See complete example

Read Data

Data from ClickHouse may be read as a collection of records, or it can be iterated through. Though we’ve implemented RowBinary and Native format readers for your convenience, raw data read is also possible. More format readers are also coming for well known formats like CSV and TSV.

Here is example of getting the first record from a result set:

GenericRecord hostnameRecord = client
    .queryAll("SELECT hostname()")
    .stream()
    .findFirst()
    .get();

Or just a collection:

   List<GenericRecord> records = client.queryAll(
        "SELECT col1, col2, col3 FROM " + DATASET_TABLE
   );


   for (GenericRecord record : records) {
        record.getString(3); // string column col3
   }

If more information from the response is needed, then com.clickhouse.client.api.Client#queryRecords would be handy. It returns com.clickhouse.client.api.query.Records that is an iterable object, plus it has an interface to the underlying server response.

    Records records = client.queryRecords(
        "SELECT col1, col2, col3 FROM " + DATASET_TABLE
    ).get(3, TimeUnit.SECONDS);
    System.out.println("Result rows: " + records.getResultRows());


    for (GenericRecord record : records) {
        record.getString(3); // string column col3
    }

Next Steps

We will be refactoring some of the underlying client code over the coming weeks/months and expanding out the v2 code, so we’d love it if you tried things out! Grab the 0.6.1+ version (which includes the early alpha release) of the Java client and start poking around client-v2 - there’s no better test than people actually using this in the wild.

Where can I ask questions/report issues?

Glad you asked!
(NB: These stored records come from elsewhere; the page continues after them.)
Definition publishes (m m' : Manager) (key : string) (attempt : nat) : Prop :=
  ∃ sessions a, m' = mkManager sessions (delete key (mg_starting m)) (mg_closed m)
                       (<[attempt := a]> (mg_attempts m)) (mg_next m) ∧ sa_done a = true ∧
    (sessions = mg_sessions m ∨ ∃ session, session_ok key session ∧ sessions = <[key := session]> (mg_sessions m)).

Inductive ok : Mode → Prog → Prop :=
| ok_ret r : ok (Idle []) (Ret r)
| ok_section f :
    (∀ m m' p, f m = (m', p) → ∃ md, change m m' md ∧ ok md p) → ok (Idle []) (Section_ f)
| ok_await a known k : (∀ e at_, ok (Idle known) (k e at_)) → ok (Idle (a :: known)) (Await a k)
| ok_stop session k : (∀ e, ok (Idle []) (k e)) → ok (Idle []) (RunnerStop session k)
| ok_spawn p k : ok (Idle []) p → ok (Idle []) k → ok (Idle []) (Spawn p k)
| ok_done session k : (∀ b, ok (Idle []) (k b)) → ok (Idle []) (Done session k)
| ok_start owner workerID a k :
    (∀ s e, ok (Publishing (sessionKey owner workerID) a) (k s e)) →
    ok (Starting (sessionKey owner workerID) a) (RunnerStart owner workerID k)
| ok_publish key a f :
    (∀ m m' p, f m = (m', p) → publishes m m' key a ∧ ok (Idle []) p) → ok (Publishing key a) (Section_ f).

(** ** The methods are well behaved *)

Lemma change_same m : change m m (Idle []).
Proof. destruct m. apply change_forget; [done|]. intros a Ha. by apply elem_of_nil in Ha. Qed.

Lemma change_sessions m sessions : sessions ⊆ mg_sessions m → change m (set_sessions m sessions) (Idle []).
Proof. intros. apply change_forget; [done|]. intros a Ha. by apply elem_of_nil in Ha. Qed.

Lemma ok_finish err : ok (Idle []) (finish err).
Proof. apply ok_ret. Qed.

Lemma ok_delete key k : ok (Idle []) k → ok (Idle []) (deleteSession key k).
Proof.
  intros Hk. apply ok_section. intros m m' p [= <- <-]. eexists. split; [|done].
  apply change_sessions, delete_subseteq.
Qed.

Lemma ok_watch key session : ok (Idle []) (watchCompletion key session).
Proof.
  apply ok_done. intros []; cbn; [|apply ok_ret]. apply ok_section. intros m m' p [= <- <-].
  eexists. split; [|apply ok_ret]. repeat case_match; try apply change_same.
  apply change_sessions, delete_subseteq.
Qed.

Lemma finishStart_publishes watches owner entry a k session err :
  (∀ s e, ok (Idle []) (k s e)) →
  ok (Publishing (sessionKey owner (be_WorkerID entry)) a)
    (finishStart watches owner entry (sessionKey owner (be_WorkerID entry)) a k session err).
Proof.
  intros Hk. set (key := sessionKey owner (be_WorkerID entry)).
  assert (∀ s e, ok (Idle []) (if watches then Spawn (watchCompletion key s) (k s e) else k s e)) as Hw.
  { intros s e. destruct watches; [apply ok_spawn; [apply ok_watch|apply Hk]|apply Hk]. }
  unfold finishStart. apply ok_publish. intros m m' p.
  destruct (bool_decide (err = None) && _ && _ && _) eqn:Hv.
  - rewrite !andb_true_iff, negb_true_iff, !bool_decide_eq_true, bool_decide_eq_false in Hv.
    destruct Hv as (((-> & Hh) & Ho) & Hid). cbn [bool_decide andb negb mg_closed mg_sessions].
    rewrite bool_decide_eq_true_2 by done. cbn [andb negb].
    destruct (mg_closed m) eqn:Hc; cbn [mg_closed].
    + rewrite (bool_decide_eq_false_2 (bs_Handle session = "")) by done. cbn. intros [= <- <-].
      split; [|apply ok_stop; intros; apply Hk].
      exists (mg_sessions m), (mkAttempt true zeroSession (Some ErrClosed)). split_and!; [by rewrite <- Hc|done|by left].
    + case_bool_decide as He; cbn; intros [= <- <-]; (split; [|apply Hw]).
      * eexists _, _. split_and!; [by rewrite <- Hc|done|right]. exists session. split; [|done].
        split; [done|]. unfold key. by rewrite Ho, Hid.
      * eexists _, _. split_and!; [by rewrite <- Hc|done|by left].
  - cbn [negb]. rewrite andb_true_r. set (err' := if bool_decide (err = None) then Some ErrInvalidEntry else err).
    assert (∃ e, err' = Some e) as [e ->].
    { unfold err'. destruct err as [e|]; [by exists e|]. by exists ErrInvalidEntry. }
    clear Hv. cbn. destruct (bool_decide (bs_Handle session = "")); cbn; intros [= <- <-].
    + split; [|apply Hk]. eexists _, _. split_and!; [done|done|by left].
    + split; [|apply ok_stop; intros; apply Hk]. eexists _, _. split_and!; [done|done|by left].
Qed.

Lemma ok_Start watches owner entry k :
  (∀ s e, ok (Idle []) (k s e)) → ok (Idle []) (Start watches owner entry k).
Proof.
  intros Hk. unfold Start. destruct (Owner_valid owner); [cbn|apply Hk].
  destruct (validateEntry entry); [apply Hk|]. apply ok_section. intros m m' p.
  destruct (mg_closed m) eqn:Hc; [intros [= <- <-]; eauto using change_same|].
  destruct (mg_sessions m !! _) eqn:Hs; [intros [= <- <-]; eauto using change_same|].
  destruct (mg_starting m !! _) as [a|] eqn:Ha; intros [= <- <-].
  - exists (Idle [a]). split.
    + destruct m. apply change_forget; [done|]. intros a' ->%list_elem_of_singleton. eauto.
    + apply ok_await. intros [e|] at_; apply Hk.
  - eexists. split; [rewrite <- Hc at 1; by apply change_register|].
    apply ok_start. intros s e. by apply finishStart_publishes.
Qed.
(* ===== verification/Json.v ===== *)
(** * encoding/json, as far as the components use it

    The UTF-8 decoder and encoder, the scanner of [encoding/json] for strings,
    numbers and literals, [Decoder.Decode] into an [any] with [UseNumber], the
    token stream ([Decoder.Token] and [Decoder.More]) with its state and stack,
    and [json.Marshal] of an [any]. [Walk] is the loop over the token stream
    that the validators of [canonicaljson] and [runtimeclient] run. *)

From Stdlib Require Import ZifyNat.
From S2P Require Import Prelude GoLib Encoding.

Open Scope go_scope.

Notation code := Ascii.nat_of_ascii.

Definition of_text (s : bytes) : string := String.string_of_list_ascii s.

(** ** UTF-8 *)

Definition zcode (c : Ascii.ascii) : Z := Z.of_nat (code c).
Definition zbyte (z : Z) : Ascii.ascii := byte (Z.to_nat z).

(** [utf8.DecodeRune] on bytes that start with a valid encoding of [n] bytes. *)
Definition rune_value (n : nat) (s : bytes) : Z :=
  match n, s with
  | 1%nat, a :: _ => zcode a
  | 2%nat, a :: b :: _ => zcode a mod 32 * 64 + zcode b mod 64
  | 3%nat, a :: b :: c :: _ => zcode a mod 16 * 4096 + zcode b mod 64 * 64 + zcode c mod 64
  | 4%nat, a :: b :: c :: d :: _ =>
     zcode a mod 8 * 262144 + zcode b mod 64 * 4096 + zcode c mod 64 * 64 + zcode d mod 64
  | _, _ => 0
  end%Z.

Definition RuneError : Z := 65533.

(** [utf8.DecodeRune]: the rune and its width. *)
Definition DecodeRune (s : bytes) : Z * nat :=
  match s with
  | [] => (RuneError, 0)
  | _ => match rune_length s with
         | Some n => (rune_value n s, n)
         | None => (RuneError, 1)
         end
  end.

Definition surrogate (r : Z) : bool := ((55296 <=? r) && (r <? 57344))%Z.

(** [utf8.AppendRune]; a surrogate or a value above U+10FFFF is written as
    U+FFFD. *)
Definition encode_rune (r : Z) : bytes :=
  let r := if surrogate r || (1114111 <? r)%Z then RuneError else r in
  (if r <? 128 then [zbyte r]
   else if r <? 2048 then [zbyte (192 + r / 64); zbyte (128 + r mod 64)]
   else if r <? 65536 then [zbyte (224 + r / 4096); zbyte (128 + r / 64 mod 64); zbyte (128 + r mod 64)]
   else [zbyte (240 + r / 262144); zbyte (128 + r / 4096 mod 64); zbyte (128 + r / 64 mod 64);
         zbyte (128 + r mod 64)])%Z.

(** [utf8.Valid]; the fuel is the number of bytes. *)
Fixpoint valid_runes (fuel : nat) (s : bytes) : bool :=
  match fuel, s with
  | _, [] => true
  | O, _ => false
  | S fuel, _ => match rune_length s with
                 | Some n => valid_runes fuel (drop n s)
                 | None => false
                 end
  end.

Definition ValidUTF8 (s : bytes) : bool := valid_runes (length s) s.

(** ** The scanner *)

(** [isSpace] of the scanner. *)
Definition json_space (c : Ascii.ascii) : bool := is_byte 32 c || is_byte 9 c || is_byte 13 c || is_byte 10 c.

Fixpoint skip (s : bytes) : bytes :=
  match s with
  | c :: r => if json_space c then skip r else s
  | [] => []
  end.

Definition digit (c : Ascii.ascii) : bool := byte_in 48 57 c.

Fixpoint span_digits (s : bytes) : bytes * bytes :=
  match s with
  | c :: r => if digit c then let '(ds, rest) := span_digits r in (c :: ds, rest) else ([], s)
  | [] => ([], [])
  end.

(** At least one digit. *)
Definition some_digits (s : bytes) : option (bytes * bytes) :=
  match span_digits s with
  | ([], _) => None
  | r => Some r
  end.
(* ===== verification/JsonText.v ===== *)
(** * UTF-8 and the strings of JSON

    Decoding and encoding of runes are inverse, the scanner only produces
    valid UTF-8, and it reads back every string that is written rune by rune
    with escapes. *)

From Stdlib Require Import ZifyNat.
From S2P Require Import Prelude GoLib Encoding Json JsonProps.

Open Scope go_scope.

(** ** Runes *)

Lemma code_zbyte z : (0 ≤ z < 256)%Z → code (zbyte z) = Z.to_nat z.
Proof. intros Hz. unfold zbyte, byte. apply Ascii.nat_ascii_embedding. lia. Qed.

Lemma zcode_range c : (0 ≤ zcode c < 256)%Z.
Proof. unfold zcode. pose proof (nat_of_ascii_small c). lia. Qed.

Lemma zbyte_code c z : z = zcode c → zbyte z = c.
Proof. intros ->. unfold zbyte, zcode. rewrite Nat2Z.id. apply Ascii.ascii_nat_embedding. Qed.

Lemma byte_in_zcode lo hi c : byte_in lo hi c = true ↔ (Z.of_nat lo ≤ zcode c ≤ Z.of_nat hi)%Z.
Proof. unfold byte_in, zcode. rewrite andb_true_iff, !bool_decide_eq_true. lia. Qed.

Lemma is_byte_zcode n c : is_byte n c = true ↔ zcode c = Z.of_nat n.
Proof. unfold is_byte, zcode. rewrite bool_decide_eq_true. lia. Qed.

Lemma zcode_zbyte z : (0 ≤ z < 256)%Z → zcode (zbyte z) = z.
Proof. intros Hz. unfold zcode. rewrite code_zbyte by done. lia. Qed.

(** The bytes are one rune. *)
Definition one_rune (c : bytes) : Prop := rune_length c = Some (length c).

Lemma rune_length_app c s n : rune_length c = Some n → rune_length (c ++ s) = Some n.
Proof.
  destruct c as [|a [|b [|d [|e c]]]]; cbn; intros H; [done|..];
    repeat case_match; simplify_eq/=; try done; congruence.
Qed.

Lemma rune_length_take s n : rune_length s = Some n → one_rune (take n s).
Proof.
  unfold one_rune, rune_length. intros H. repeat case_match; simplify_eq/=; try done;
    repeat (match goal with Hx : ?x = _ |- context [?x] => rewrite Hx end); try done; congruence.
Qed.

Definition cont (c : Ascii.ascii) : Prop := (128 ≤ zcode c ≤ 191)%Z.

(** The encodings of runes, by their length. *)
Inductive Rune : bytes → Prop :=
| rune1 a : (zcode a < 128)%Z → Rune [a]
| rune2 a b : (194 ≤ zcode a ≤ 223)%Z → cont b → Rune [a; b]
| rune3 a b c : (224 ≤ zcode a ≤ 239)%Z → cont b → cont c →
   (zcode a = 224 → 160 ≤ zcode b)%Z → (zcode a = 237 → zcode b ≤ 159)%Z → Rune [a; b; c]
| rune4 a b c d : (240 ≤ zcode a ≤ 244)%Z → cont b → cont c → cont d →
   (zcode a = 240 → 144 ≤ zcode b)%Z → (zcode a = 244 → zcode b ≤ 143)%Z → Rune [a; b; c; d].

Ltac bytes_to_z :=
  unfold continuation in *;
  repeat match goal with
  | H : _ = false |- _ => apply not_true_iff_false in H
  | H : context [_ && _ = true] |- _ => rewrite andb_true_iff in H
  | H : context [_ || _ = true] |- _ => rewrite orb_true_iff in H
  | H : context [byte_in _ _ _ = true] |- _ => rewrite byte_in_zcode in H
  | H : context [is_byte _ _ = true] |- _ => rewrite is_byte_zcode in H
  end.

Lemma Rune_one_rune c : Rune c → one_rune c.
Proof.
  unfold one_rune. intros Hc. pose proof zcode_range as Hr.
  destruct Hc as [a Ha|a b Ha Hb|a b c Ha Hb Hc Hx Hy|a b c d Ha Hb Hc Hd Hx Hy]; cbn [rune_length length];
    repeat case_match; try done; exfalso; unfold cont in *; bytes_to_z; pose proof (Hr a); try pose proof (Hr b); lia.
Qed.

Lemma one_rune_Rune c : one_rune c → Rune c.
Proof.
  unfold one_rune. pose proof zcode_range as Hr. intros Hc. pose proof (rune_length_bounds _ _ Hc) as Hb.
  destruct c as [|a [|b [|x [|d [|e c]]]]]; cbn [length] in Hb; try lia; cbn [rune_length length] in Hc;
    repeat case_match; simplify_eq; bytes_to_z; pose proof (Hr a); constructor; unfold cont; lia.
Qed.

(** [utf8.DecodeRune] and [utf8.AppendRune] are inverse on an encoding. *)
Lemma encode_rune_value c s : Rune c → encode_rune (rune_value (length c) (c ++ s)) = c.
Proof.
  intros Hc. pose proof zcode_range as Hr. unfold encode_rune, surrogate.
  destruct Hc as [a Ha|a b Ha Hb|a b c Ha Hb Hc Hx Hy|a b c d Ha Hb Hc Hd Hx Hy]; cbn [length app rune_value];
    unfold cont in *; pose proof (Hr a);
    match goal with |- context [if _ then RuneError else ?r] =>
      assert (((55296 <=? r) && (r <? 57344) || (1114111 <? r))%Z = false) as -> by lia end.
  - rewrite (proj2 (Z.ltb_lt _ _)) by lia. f_equal. by apply zbyte_code.
  - rewrite (proj2 (Z.ltb_ge _ _)) by lia. rewrite (proj2 (Z.ltb_lt _ _)) by lia.
    f_equal; [|f_equal]; apply zbyte_code; lia.
  - rewrite !(proj2 (Z.ltb_ge _ _)) by lia. rewrite (proj2 (Z.ltb_lt _ _)) by lia.
    f_equal; [|f_equal; [|f_equal]]; apply zbyte_code; lia.
  - rewrite !(proj2 (Z.ltb_ge _ _)) by lia. f_equal; [|f_equal; [|f_equal; [|f_equal]]]; apply zbyte_code; lia.
Qed.

Lemma encode_rune_Rune r : (0 ≤ r)%Z → Rune (encode_rune r).
Proof.
  intros Hr. unfold encode_rune. set (x := if surrogate r || _ then _ else _).
  assert (0 ≤ x ≤ 1114111 ∧ (x < 55296 ∨ 57344 ≤ x))%Z as Hx.
  { unfold x, surrogate, RuneError. case_match; lia. }
  clearbody x. clear Hr r. destruct Hx as [Hx Hs].
  destruct (x <? 128)%Z eqn:H1; [|destruct (x <? 2048)%Z eqn:H2; [|destruct (x <? 65536)%Z eqn:H3]];
    go_bools; constructor; unfold cont; rewrite ?zcode_zbyte by lia; lia.
Qed.

(** ** Valid UTF-8 *)

Inductive utf8 : bytes → Prop :=
| utf8_nil : utf8 []
| utf8_rune c s : Rune c → utf8 s → utf8 (c ++ s).

Lemma utf8_app s t : utf8 s → utf8 t → utf8 (s ++ t).
Proof. induction 1 as [|c s Hc _ IH]; intros Ht; [done|]. rewrite <- app_assoc. constructor; auto. Qed.

Lemma rune_length_Rune s n : rune_length s = Some n → Rune (take n s).
Proof. intros H. by apply one_rune_Rune, rune_length_take. Qed.

Lemma rune_length_of c s : Rune c → rune_length (c ++ s) = Some (length c).
Proof. intros H. by apply rune_length_app, Rune_one_rune. Qed.

Lemma Rune_length c : Rune c → 1 ≤ length c ≤ 4.
Proof. intros Hc. destruct Hc; cbn; lia. Qed.

Lemma valid_runes_utf8 f s : length s ≤ f → valid_runes f s = true ↔ utf8 s.
Proof.
  revert s. induction f as [|f IH]; intros s Hf.
  { destruct s; [|cbn in Hf; lia]. split; [intros _; constructor|done]. }
  destruct s as [|c s]; [split; [intros _; constructor|done]|]. cbn [valid_runes]. split.
  - destruct (rune_length (c :: s)) as [n|] eqn:Hn; [|done]. intros Hv.
    pose proof (rune_length_bounds _ _ Hn). rewrite <- (take_drop n (c :: s)). constructor.
    + by apply rune_length_Rune.
    + apply IH; [rewrite length_drop; cbn in *; lia|done].
  - intros Hu. remember (c :: s) as u eqn:Heq. destruct Hu as [|x t Hx Ht]; [done|].
    pose proof (Rune_length _ Hx). rewrite rune_length_of, drop_app_length by done.
    apply IH; [|done]. rewrite length_app in Hf. lia.
Qed.

Lemma ValidUTF8_spec s : ValidUTF8 s = true ↔ utf8 s.
Proof. by apply valid_runes_utf8. Qed.

(** ** Reading strings *)

Lemma hex_value_range c x : hex_value c = Some x → (0 ≤ x < 16)%Z.
Proof. unfold hex_value. intros H. repeat case_match; simplify_eq; bytes_to_z; lia. Qed.

Lemma getu4_range s r : getu4 s = Some r → (0 ≤ r)%Z.
Proof.
  unfold getu4. intros H. destruct s as [|? [|? [|h1 [|h2 [|h3 [|h4 ?]]]]]]; try done.
  destruct (_ && _); [|done].
  destruct (hex_value h1) eqn:H1; [|done]. destruct (hex_value h2) eqn:H2; [|done].
  destruct (hex_value h3) eqn:H3; [|done]. destruct (hex_value h4) eqn:H4; [|done].
  cbn in H. apply hex_value_range in H1, H2, H3, H4. simplify_eq. lia.
Qed.

Lemma surrogate_pair_range r1 r2 r : surrogate_pair r1 r2 = Some r → (0 ≤ r)%Z.
Proof. unfold surrogate_pair. intros H. case_match; simplify_eq. lia. Qed.

Lemma rune_value_nonneg n s : (0 ≤ rune_value n s)%Z.
Proof.
  unfold rune_value.
  repeat case_match; repeat first [done|apply Z.add_nonneg_nonneg|apply Z.mul_nonneg_nonneg|
    apply Z.mod_pos_bound; done|apply zcode_range].
Qed.

Lemma simple_escape_small c b : simple_escape c = Some b → (zcode b < 128)%Z.
Proof.
  unfold simple_escape. intros H. repeat case_match; simplify_eq; bytes_to_z; try (vm_compute; reflexivity). lia.
Qed.

(** Every character of a string literal stands for one rune. *)
Lemma string_step_rune s e n : string_step s = Some (e, n) → Rune e.
Proof.
  destruct s as [|c s]; [done|]. unfold string_step. destruct (is_byte 92 c).
  - destruct s as [|e' s]; [done|]. destruct (is_byte 117 e').
    + destruct (getu4 (c :: e' :: s)) as [r1|] eqn:H1; [|done]. cbn [mbind option_bind]. apply getu4_range in H1.
      destruct (surrogate r1); [|intros [= <- <-]; by apply encode_rune_Rune].
      destruct (getu4 (drop 6 _)) as [r2|] eqn:H2; cbn [mbind option_bind];
        [destruct (surrogate_pair r1 r2) eqn:H3; [apply surrogate_pair_range in H3|]|];
        intros [= <- <-]; apply encode_rune_Rune; unfold RuneError; lia.
    + destruct (simple_escape e') as [b|] eqn:Hb; [|done]. intros [= <- <-]. constructor. by eapply simple_escape_small.
  - destruct (code c <? 32); [done|]. destruct (DecodeRune (c :: s)) as [r m] eqn:Hd. intros [= <- <-].
    apply encode_rune_Rune. unfold DecodeRune in Hd. destruct (rune_length (c :: s)); simplify_eq; [|unfold RuneError; lia].
    apply rune_value_nonneg.
Qed.

(** A string the scanner returns is valid UTF-8. *)
Lemma scan_string_utf8 f s t r : scan_string f s = Some (t, r) → utf8 t.
Proof.
  revert s t r. induction f as [|f IH]; intros s t r Hs; [done|].
  destruct s as [|c s]; [done|]. cbn [scan_string] in Hs. destruct (is_byte 34 c); [simplify_eq; constructor|].
  destruct (string_step (c :: s)) as [[e n]|] eqn:Hst; [|done]. cbn [mbind option_bind] in Hs.
  destruct (scan_string f _) as [[t' r']|] eqn:Hr; [|done]. cbn [mbind option_bind] in Hs. simplify_eq.
  constructor; [by eapply string_step_rune|by eapply IH].
Qed.

(** ** Writing strings *)

(** The scanner reads [p] as one character that stands for [c]. *)
Definition reads_as (p c : bytes) : Prop :=
  0 < length p ∧ starts 34 p = false ∧ ∀ tail, string_step (p ++ tail) = Some (c, length p).

(** A text written character by character. *)
Inductive written : bytes → bytes → Prop :=
| written_nil : written [] []
| written_app p c t s : reads_as p c → written t s → written (p ++ t) (c ++ s).

Lemma scan_written t s rest f :
  written t s → length (t ++ dquote :: rest) ≤ f → scan_string f (t ++ dquote :: rest) = Some (s, rest).
Proof.
  intros Hw. revert f. induction Hw as [|p c t s (Hp & Hq & Hstep) _ IH]; intros f Hf.
  - destruct f as [|f]; [cbn in Hf; lia|]. done.
  - destruct p as [|b p]; [cbn in Hp; lia|]. destruct f as [|f]; [cbn in Hf; lia|].
    specialize (Hstep (t ++ dquote :: rest)). rewrite <- app_assoc in *.
    cbn [starts] in Hq. change ((b :: p) ++ t ++ dquote :: rest) with (b :: (p ++ t ++ dquote :: rest)) in *.
    cbn [scan_string]. rewrite Hq, Hstep. cbn [mbind option_bind].
    change (b :: (p ++ t ++ dquote :: rest)) with ((b :: p) ++ (t ++ dquote :: rest)).
    rewrite drop_app_length, IH; [done|]. cbn [length] in Hf. rewrite (length_app p) in Hf. lia.
Qed.

(** A character that is neither escaped nor special stands for itself. *)
Lemma rune_reads_as c : Rune c → (∀ a, c = [a] → 32 ≤ zcode a ∧ zcode a ≠ 34 ∧ zcode a ≠ 92)%Z → reads_as c c.
Proof.
  intros Hc Ha. assert (∀ a, (32 ≤ zcode a)%Z → (code a <? 32) = false) as H32.
  { intros a H. apply Nat.ltb_ge. unfold zcode in H. lia. }
  assert (∃ a r, c = a :: r ∧ 32 ≤ zcode a ∧ zcode a ≠ 34 ∧ zcode a ≠ 92)%Z as (a & r & Hac & H1 & H2 & H3).
  { destruct Hc; eexists _, _; (split; [done|]); [by apply Ha|lia..]. }
  assert (is_byte 34 a = false ∧ is_byte 92 a = false) as [H34 H92].
  { split; apply not_true_iff_false; rewrite is_byte_zcode; lia. }
  split_and!; [apply Rune_length in Hc; lia|by rewrite Hac|]. intros tail.
  pose proof (encode_rune_value c tail Hc) as He. pose proof (rune_length_of c tail Hc) as Hl.
  rewrite Hac in *. cbn [app] in *. unfold string_step. rewrite H92, (H32 a H1). cbn [DecodeRune].
  rewrite Hl. by rewrite He.
Qed.

Ltac each_byte c := destruct c as [[] [] [] [] [] [] [] []].

Lemma json_ascii_reads_as c : (zcode c < 128)%Z → reads_as (json_ascii c) [c].
Proof.
  intros Hc. each_byte c; try (exfalso; vm_compute in Hc; discriminate Hc); (split; [vm_compute; lia|]); by split.
Qed.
The best place would be to create an issue in our GitHub repository using the ‘v2-feedback’ label, but you can also find us on the community slack. And please do let us know if you have any questions/comments/concerns - we really want to hear from you!

What about the legacy client?

We’ll continue to support the older (v1) client with security/bug fixes/minor enhancements until the end of 2025, but our focus going forward will unsurprisingly be the new client.